*Work instruction*. The answer is the line that contains "Definition set_world (p" followed by every later line of the entries below, each repeated exactly, and nothing else.

------

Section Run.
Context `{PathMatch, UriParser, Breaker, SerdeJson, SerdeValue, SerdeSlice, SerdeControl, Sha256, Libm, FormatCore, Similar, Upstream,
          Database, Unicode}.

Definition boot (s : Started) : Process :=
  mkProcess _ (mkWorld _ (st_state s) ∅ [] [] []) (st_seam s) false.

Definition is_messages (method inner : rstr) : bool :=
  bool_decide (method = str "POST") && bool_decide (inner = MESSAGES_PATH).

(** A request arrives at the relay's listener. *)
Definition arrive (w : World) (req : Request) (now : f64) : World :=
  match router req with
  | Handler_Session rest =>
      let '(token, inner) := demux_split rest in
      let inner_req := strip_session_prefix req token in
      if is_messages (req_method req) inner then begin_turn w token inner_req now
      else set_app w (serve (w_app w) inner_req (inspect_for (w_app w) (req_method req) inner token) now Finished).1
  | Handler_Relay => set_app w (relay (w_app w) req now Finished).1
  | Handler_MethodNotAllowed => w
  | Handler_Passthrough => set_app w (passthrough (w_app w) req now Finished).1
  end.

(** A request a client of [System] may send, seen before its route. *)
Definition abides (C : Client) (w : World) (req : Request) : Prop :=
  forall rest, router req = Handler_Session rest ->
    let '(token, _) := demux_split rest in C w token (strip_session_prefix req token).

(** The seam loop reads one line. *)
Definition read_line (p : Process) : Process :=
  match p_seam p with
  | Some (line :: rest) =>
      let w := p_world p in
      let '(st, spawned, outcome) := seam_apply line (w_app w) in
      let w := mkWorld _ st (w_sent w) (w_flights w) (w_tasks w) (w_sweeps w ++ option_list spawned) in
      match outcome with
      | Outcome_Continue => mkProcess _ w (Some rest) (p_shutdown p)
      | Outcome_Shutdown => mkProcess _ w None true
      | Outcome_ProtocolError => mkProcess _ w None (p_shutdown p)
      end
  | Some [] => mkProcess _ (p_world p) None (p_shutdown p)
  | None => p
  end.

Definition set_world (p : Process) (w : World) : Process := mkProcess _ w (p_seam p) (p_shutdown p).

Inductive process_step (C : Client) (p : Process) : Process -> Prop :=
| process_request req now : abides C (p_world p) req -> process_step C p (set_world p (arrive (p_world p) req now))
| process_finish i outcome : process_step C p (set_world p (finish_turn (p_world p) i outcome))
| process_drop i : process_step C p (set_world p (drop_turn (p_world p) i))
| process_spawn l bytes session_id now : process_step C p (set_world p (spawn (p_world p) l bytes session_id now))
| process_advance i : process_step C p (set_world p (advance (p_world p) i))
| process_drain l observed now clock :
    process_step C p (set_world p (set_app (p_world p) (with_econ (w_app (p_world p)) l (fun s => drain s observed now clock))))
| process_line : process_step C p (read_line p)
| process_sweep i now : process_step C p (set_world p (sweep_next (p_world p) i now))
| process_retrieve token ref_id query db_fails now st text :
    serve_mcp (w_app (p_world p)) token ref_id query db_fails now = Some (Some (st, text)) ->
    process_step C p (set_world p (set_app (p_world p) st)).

------

*Response to the exercise*.
Definition set_world (p : Process) (w : World) : Process := mkProcess _ w (p_seam p) (p_shutdown p).

Inductive process_step (C : Client) (p : Process) : Process -> Prop :=
| process_request req now : abides C (p_world p) req -> process_step C p (set_world p (arrive (p_world p) req now))
| process_finish i outcome : process_step C p (set_world p (finish_turn (p_world p) i outcome))
| process_drop i : process_step C p (set_world p (drop_turn (p_world p) i))
| process_spawn l bytes session_id now : process_step C p (set_world p (spawn (p_world p) l bytes session_id now))
| process_advance i : process_step C p (set_world p (advance (p_world p) i))
| process_drain l observed now clock :
    process_step C p (set_world p (set_app (p_world p) (with_econ (w_app (p_world p)) l (fun s => drain s observed now clock))))
| process_line : process_step C p (read_line p)
| process_sweep i now : process_step C p (set_world p (sweep_next (p_world p) i now))
| process_retrieve token ref_id query db_fails now st text :
    serve_mcp (w_app (p_world p)) token ref_id query db_fails now = Some (Some (st, text)) ->
    process_step C p (set_world p (set_app (p_world p) st)).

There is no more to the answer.